# Player Characteristics and Subscribing to a Game Related Newsletter

## Introduction

Video games attract players of all ages and understanding player behavior can help researchers and developers engage users more effectively. This project investigates how a player’s age and total time spent playing Minecraft relate to the likelihood of subscribing to a game related newsletter, an indicator of engagement. We used the players.csv dataset from a UBC Minecraft research server, which contains 196 players and nine variables. The analysis focuses on age, played hours, and subscription status, while other variables, such as experience and gender, provide additional context but are not central to the study.

First, we will import the necessary libraries for our analysis and load the dataset from its csv file.

In [1]:
import altair as alt
import pandas as pd
import numpy as np
from sklearn import set_config
from sklearn.compose import make_column_transformer
from sklearn.metrics.pairwise import euclidean_distances
from sklearn.neighbors import KNeighborsClassifier
from sklearn.pipeline import make_pipeline
from sklearn.preprocessing import OneHotEncoder, StandardScaler
from sklearn.model_selection import (
    GridSearchCV,
    cross_validate,
    train_test_split,
)

alt.data_transformers.enable('vegafusion')

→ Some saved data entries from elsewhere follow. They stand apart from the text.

Lemma iter_shr_1_m m r s k :
  0 <= m ->
  shr_m (Nat.iter k shr_1 {| shr_m := m; shr_r := r; shr_s := s |})
  = m / 2 ^ Z.of_nat k.
Proof.
  intros Hm. induction k as [|k IH].
  - cbn. rewrite Z.div_1_r. reflexivity.
  - rewrite Nat.iter_succ.
    destruct (Nat.iter k shr_1 _) as [mk rk sk]. cbn [shr_m] in IH.
    assert (Hpow : 0 < 2 ^ Z.of_nat k) by (apply Z.pow_pos_nonneg; lia).
    assert (0 <= mk) by (subst mk; apply Z.div_pos; lia).
    rewrite shr_1_nonneg by assumption. cbn [shr_m].
    rewrite Nat2Z.inj_succ, Z.pow_succ_r by lia.
    subst mk. rewrite Z.div_div by lia. f_equal. lia.
Qed.

(** Shifting right keeps the quotient whatever was lost before. *)
Lemma shr_m_spec m l e n :
  0 <= m ->
  let '(mrs, e') := shr (shr_record_of_loc m l) e n in
  e' = e + Z.max n 0 /\ shr_m mrs = m / 2 ^ Z.max n 0.
Proof.
  intros Hm. unfold shr.
  assert (Hrec : exists r s, shr_record_of_loc m l
                             = {| shr_m := m; shr_r := r; shr_s := s |})
    by (destruct l as [|[| |]]; cbn; eauto).
  destruct Hrec as (r & s & ->).
  destruct n as [|p|p].
  - cbn. rewrite Z.div_1_r. split; lia.
  - rewrite iter_pos_nat, iter_shr_1_m, positive_nat_Z by assumption.
    replace (Z.max (Zpos p) 0) with (Zpos p) by lia. split; reflexivity.
  - cbn. rewrite Z.div_1_r. split; lia.
Qed.

Lemma fexp_succ_le x : fexp prec emax (x + 1) <= fexp prec emax x + 1.
Proof. rewrite !fexp_eq. lia. Qed.

Lemma fexp_ge_emin x : -1074 <= fexp prec emax x.
Proof. rewrite fexp_eq. lia. Qed.

(** What [binary_round_aux] computes on a mantissa [M >= 0]: the mantissa is
    cut to [q1] at the exponent [e1] of its format, rounded to [m1] (one of
    [q1], [q1 + 1]), and renormalised without loss to [m2] at [e2]. *)
Lemma round_aux_structure s M E l :
  0 <= M ->
  exists q1 e1 m1 m2 e2,
    e1 = E + Z.max (fexp prec emax (Zdigits2 M + E) - E) 0 /\
    q1 = M / 2 ^ (e1 - E) /\
    m1 = round_nearest_even q1
           (loc_of_shr_record
              (fst (shr (shr_record_of_loc M l) E
                        (fexp prec emax (Zdigits2 M + E) - E)))) /\
    q1 <= m1 <= q1 + 1 /\
    e1 <= e2 /\ m1 = m2 * 2 ^ (e2 - e1) /\
    binary_round_aux prec emax s M E l =
    match m2 with
    | Z0 => S754_zero s
    | Zpos m => if e2 <=? emax - prec then S754_finite s m e2
                else S754_infinity s
    | Zneg _ => S754_nan
    end.
Proof.
  intros HM. unfold binary_round_aux, shr_fexp.
  set (n := fexp prec emax (Zdigits2 M + E) - E).
  pose proof (shr_m_spec M l E n HM) as H1.
  destruct (shr (shr_record_of_loc M l) E n) as [mrs' e'] eqn:Es.
  destruct H1 as (-> & Hq). cbn [fst].
  set (np := Z.max n 0) in *.
  assert (Hpn : 0 < 2 ^ np) by (apply Z.pow_pos_nonneg; lia).
  remember (shr_m mrs') as q1 eqn:Eq1.
  assert (Hq1 : 0 <= q1) by (rewrite Hq; apply Z.div_pos; lia).
  pose proof (round_nearest_even_bounds q1 (loc_of_shr_record mrs')) as Hb.
  remember (round_nearest_even q1 (loc_of_shr_record mrs')) as m1 eqn:Em1.
  set (n2 := fexp prec emax (Zdigits2 m1 + (E + np)) - (E + np)).
  pose proof (shr_m_spec m1 loc_Exact (E + np) n2 ltac:(lia)) as H2.
  destruct (shr (shr_record_of_loc m1 loc_Exact) (E + np) n2) as [mrs'' e''].
  destruct H2 as (-> & Hq2).
  clear Es.
  exists q1, (E + np), m1, (shr_m mrs''), (E + np + Z.max n2 0).
  replace (E + np - E) with np by lia.
  replace (E + np + Z.max n2 0 - (E + np)) with (Z.max n2 0) by lia.
  repeat split; try lia; try reflexivity; try assumption.
  (* the renormalisation loses nothing *)
  rewrite Hq2.
  assert (Hcan : fexp prec emax (Zdigits2 q1 + (E + np)) <= E + np).
  { destruct (Z_le_gt_dec n 0) as [Hn|Hn].
    - replace np with 0 in * by lia. rewrite Z.div_1_r in Hq.
      rewrite Hq. replace (E + 0) with E by lia. lia.
    - replace np with n in * by lia.
      destruct (Z_lt_le_dec n (Zdigits2 M)) as [Hlt|Hge].
      + assert (0 < M) by (destruct M; cbn in *; lia).
        rewrite Hq, Zdigits2_shift by lia.
        replace (Zdigits2 M - n + (E + n)) with (Zdigits2 M + E) by lia.
        unfold n. lia.
      + assert (q1 = 0) as ->.
        { rewrite Hq. apply Z.div_small. split; [lia|].
          destruct (Z.eq_dec M 0) as [->|]; [lia|].
          pose proof (Zdigits2_bounds M ltac:(lia)).
          assert (2 ^ Zdigits2 M <= 2 ^ n) by (apply Z.pow_le_mono_r; lia). lia. }
        cbn [Zdigits2]. rewrite fexp_eq.
        pose proof (fexp_ge_emin (Zdigits2 M + E)). unfold n in *. lia. }
  destruct (Z.eq_dec m1 q1) as [Heq|Hne].
  - rewrite Heq. replace (Z.max n2 0) with 0
      by (unfold n2; rewrite Heq; lia).
    rewrite Z.div_1_r. lia.
  - assert (Hm1 : m1 = q1 + 1) by lia.
    destruct (Z_le_gt_dec n2 0) as [Hn2|Hn2].
    + replace (Z.max n2 0) with 0 by lia. rewrite Z.div_1_r. lia.
    + (* the mantissa reached a power of two *)
      assert (Hd : Zdigits2 q1 < Zdigits2 m1).
      { destruct (Z_lt_le_dec (Zdigits2 q1) (Zdigits2 m1)); [assumption|].
        exfalso. unfold n2 in Hn2. rewrite !fexp_eq in *. lia. }
      assert (Hpow : m1 = 2 ^ Zdigits2 q1).
      { destruct (Z.eq_dec q1 0) as [Hz|Hz].
        - rewrite Hm1, Hz. reflexivity.
        - pose proof (Zdigits2_bounds q1 ltac:(lia)) as [_ Hhi].
          pose proof (Zdigits2_bounds m1 ltac:(lia)) as [Hlo _].
          pose proof (Zdigits2_nonneg q1).
          assert (2 ^ Zdigits2 q1 <= 2 ^ (Zdigits2 m1 - 1))
            by (apply Z.pow_le_mono_r; lia).
          lia. }
      assert (Hd1 : Zdigits2 m1 = Zdigits2 q1 + 1).
      { pose proof (Zdigits2_nonneg q1).
        apply Zdigits2_unique.
        - rewrite Hpow. replace (Zdigits2 q1 + 1 - 1) with (Zdigits2 q1) by lia.
          split; [lia|]. apply Z.pow_lt_mono_r; lia.
        - rewrite Hpow. apply Z.pow_pos_nonneg; lia. }
      assert (Hn21 : n2 = 1).
      { unfold n2 in *. rewrite Hd1.
        pose proof (fexp_succ_le (Zdigits2 q1 + (E + np))).
        replace (Zdigits2 q1 + 1 + (E + np)) with (Zdigits2 q1 + (E + np) + 1)
          in * by lia.
        rewrite Hd1 in Hn2.
        replace (Zdigits2 q1 + 1 + (E + np)) with (Zdigits2 q1 + (E + np) + 1)
          in Hn2 by lia.
        lia. }
      rewrite Hn21. cbn [Z.max Z.compare]. change (2 ^ 1) with 2.
      assert (0 < Zdigits2 q1).
      { destruct (Z.eq_dec (Zdigits2 q1) 0) as [H0|]; [|pose proof (Zdigits2_nonneg q1); lia].
        exfalso. rewrite H0 in Hd1.
        unfold n2 in Hn21. rewrite Hd1, fexp_eq in Hn21.
        rewrite H0 in Hcan. rewrite fexp_eq in Hcan. lia. }
      rewrite Hpow.
      replace (Zdigits2 q1) with (Z.succ (Zdigits2 q1 - 1)) at 2 by lia.
      rewrite Z.pow_succ_r by lia.
      rewrite (Z.mul_comm 2), Z.div_mul by lia.
      replace (Zdigits2 q1) with (Z.succ (Zdigits2 q1 - 1)) at 1 by lia.
      rewrite Z.pow_succ_r by lia. lia.
Qed.

(** ** Exact order on finite numbers [m * 2^e] *)

Lemma sc_shift E' E m e :
  E' <= E -> E <= e -> sc E' m e = sc E m e * 2 ^ (E - E').
Proof.
  intros H1 H2. unfold sc. rewrite <- Z.mul_assoc, <- Z.pow_add_r by lia.
  do 2 f_equal. lia.
Qed.

Lemma me_le_scale E m1 e1 m2 e2 :
  E <= e1 -> E <= e2 ->
  (me_le m1 e1 m2 e2 <-> sc E m1 e1 <= sc E m2 e2).
Proof.
  intros H1 H2. unfold me_le.
  rewrite (sc_shift E (Z.min e1 e2) m1 e1), (sc_shift E (Z.min e1 e2) m2 e2) by lia.
  assert (0 < 2 ^ (Z.min e1 e2 - E)) by (apply Z.pow_pos_nonneg; lia).
  split; intros; nia.
Qed.

Lemma sc_pos E m e : 0 < m -> E <= e -> 0 < sc E m e.
Proof.
  intros. unfold sc. apply Z.mul_pos_pos; [lia|]. apply Z.pow_pos_nonneg; lia.
Qed.

Lemma sc_nonneg E m e : 0 <= m -> E <= e -> 0 <= sc E m e.
Proof.
  intros. unfold sc. apply Z.mul_nonneg_nonneg; [lia|]. apply Z.pow_nonneg; lia.
Qed.

Lemma sc_same E m : sc E m E = m.
Proof. unfold sc. rewrite Z.sub_diag. cbn. lia. Qed.

Lemma sc_mul E m e k : 0 <= k -> E <= e -> sc E (m * 2 ^ k) e = sc E m (e + k).
Proof.
  intros. unfold sc. rewrite <- Z.mul_assoc, <- Z.pow_add_r by lia.
  do 2 f_equal. lia.
Qed.

Lemma sc_lt_pow E m e k :
  0 < m -> E <= e -> sc E m e < 2 ^ (k - E) -> e < k.
Proof.
  intros Hm He H. unfold sc in H.
  destruct (Z_lt_le_dec e k); [assumption|]. exfalso.
  assert (0 < 2 ^ (e - E)) by (apply Z.pow_pos_nonneg; lia).
  destruct (Z_lt_le_dec (k - E) 0).
  - rewrite (Z.pow_neg_r 2 (k - E)) in H by lia. nia.
  - assert (2 ^ (k - E) <= 2 ^ (e - E)) by (apply Z.pow_le_mono_r; lia). nia.
Qed.

Lemma me_le_trans m1 e1 m2 e2 m3 e3 :
  me_le m1 e1 m2 e2 -> me_le m2 e2 m3 e3 -> me_le m1 e1 m3 e3.
Proof.
  intros H1 H2.
  set (E := Z.min e1 (Z.min e2 e3)).
  apply (me_le_scale E) in H1; [|lia|lia].
  apply (me_le_scale E) in H2; [|lia|lia].
  apply (me_le_scale E); lia.
Qed.

Lemma loc_of_shr_record_of_loc m l :
  loc_of_shr_record (shr_record_of_loc m l) = l.
Proof. destruct l as [|[| |]]; reflexivity. Qed.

set_config(transform_output="pandas")

In [2]:
players = pd.read_csv("https://drive.google.com/uc?export=download&id=1Mw9vW0hjTJwRWx0bDXiSpYsO3gKogaPz")
players

Unnamed: 0,experience,subscribe,hashedEmail,played_hours,name,gender,age,individualId,organizationName
0,Pro,True,f6daba428a5e19a3d47574858c13550499be23603422e6...,30.3,Morgan,Male,9,,
1,Veteran,True,f3c813577c458ba0dfef80996f8f32c93b6e8af1fa9397...,3.8,Christian,Male,17,,
2,Veteran,False,b674dd7ee0d24096d1c019615ce4d12b20fcbff12d79d3...,0.0,Blake,Male,17,,
3,Amateur,True,23fe711e0e3b77f1da7aa221ab1192afe21648d47d2b4f...,0.7,Flora,Female,21,,
4,Regular,True,7dc01f10bf20671ecfccdac23812b1b415acd42c2147cb...,0.1,Kylie,Male,21,,
...,...,...,...,...,...,...,...,...,...
191,Amateur,True,b6e9e593b9ec51c5e335457341c324c34a2239531e1890...,0.0,Bailey,Female,17,,
192,Veteran,False,71453e425f07d10da4fa2b349c83e73ccdf0fb3312f778...,0.3,Pascal,Male,22,,
193,Amateur,False,d572f391d452b76ea2d7e5e53a3d38bfd7499c7399db29...,0.0,Dylan,Prefer not to say,17,,
194,Amateur,False,f19e136ddde68f365afc860c725ccff54307dedd13968e...,2.3,Harlow,Male,17,,


## Method and Results

Before starting to create the model, we will explore this dataset to find the best variables to use for our model. We are interested in whether certain player types can affect subscription status. From the dataset loaded above, players can be described by their age, number of hours they played the game, and their experience level. This is a good starting point at picking predictor variables for our model. But first, visualizing the relationship between these variables and if a player is subcribed or not will clarify if there is any meaningful relationship between the predictors and our target. Figure 1 compares the numerical predictors of hours played and age while also showing each player's experience level and subscription status.

In [3]:
players_plot_1 = alt.Chart(players).mark_point(opacity = 0.6).encode(
    x = alt.X("age").title("Age"),
    y = alt.Y("played_hours").title("Time Played (Hours)").scale(type = "sqrt"),
    shape = alt.Shape("subscribe").title("Subscribed"),
    color = alt.Color("experience").title("Experience")
).properties(
    title = "Figure 1: Age vs Time Played for Various Player Types",
    width = 700,
    height = 500
)

players_plot_1

From this plot, it is clear that there is no trend between player experience level and whether they are subscribed or not as given by each points' colour and shape respectively. Hence, for our model we will not be looking at player experience level as an indicator to our target variable, subcription status. To assess whether time played and age have any effects on subscription, we can simplify this graph and reduce noise by omitting the experience level colouring and instead colouring by whether a player has subscribed.

In [4]:
players_plot_2 = alt.Chart(players).mark_point(opacity = 0.6).encode(
    x = alt.X("age").title("Age"),
    y = alt.Y("played_hours").title("Time Played (Hours)").scale(type = "sqrt"),
    color = alt.Color("subscribe").title("Subscribed")
).properties(
    title = "Figure 2: Age vs Time Played of All Players",
    width = 700,
    height = 500
)

players_plot_2

Looking at this new plot, we can see a few trends. Many points marked as a circle (indicating that a player is subscribed) tend to fall past the age of 25 or above 15 hours played. Therefore, it is safe to assume that both player age and the amount of time they played contribute to if they choose to subcribe to a game related newsletter. We will be using both of these variables as predictor variables in our classification model to predict our target variable, 'subcribe'.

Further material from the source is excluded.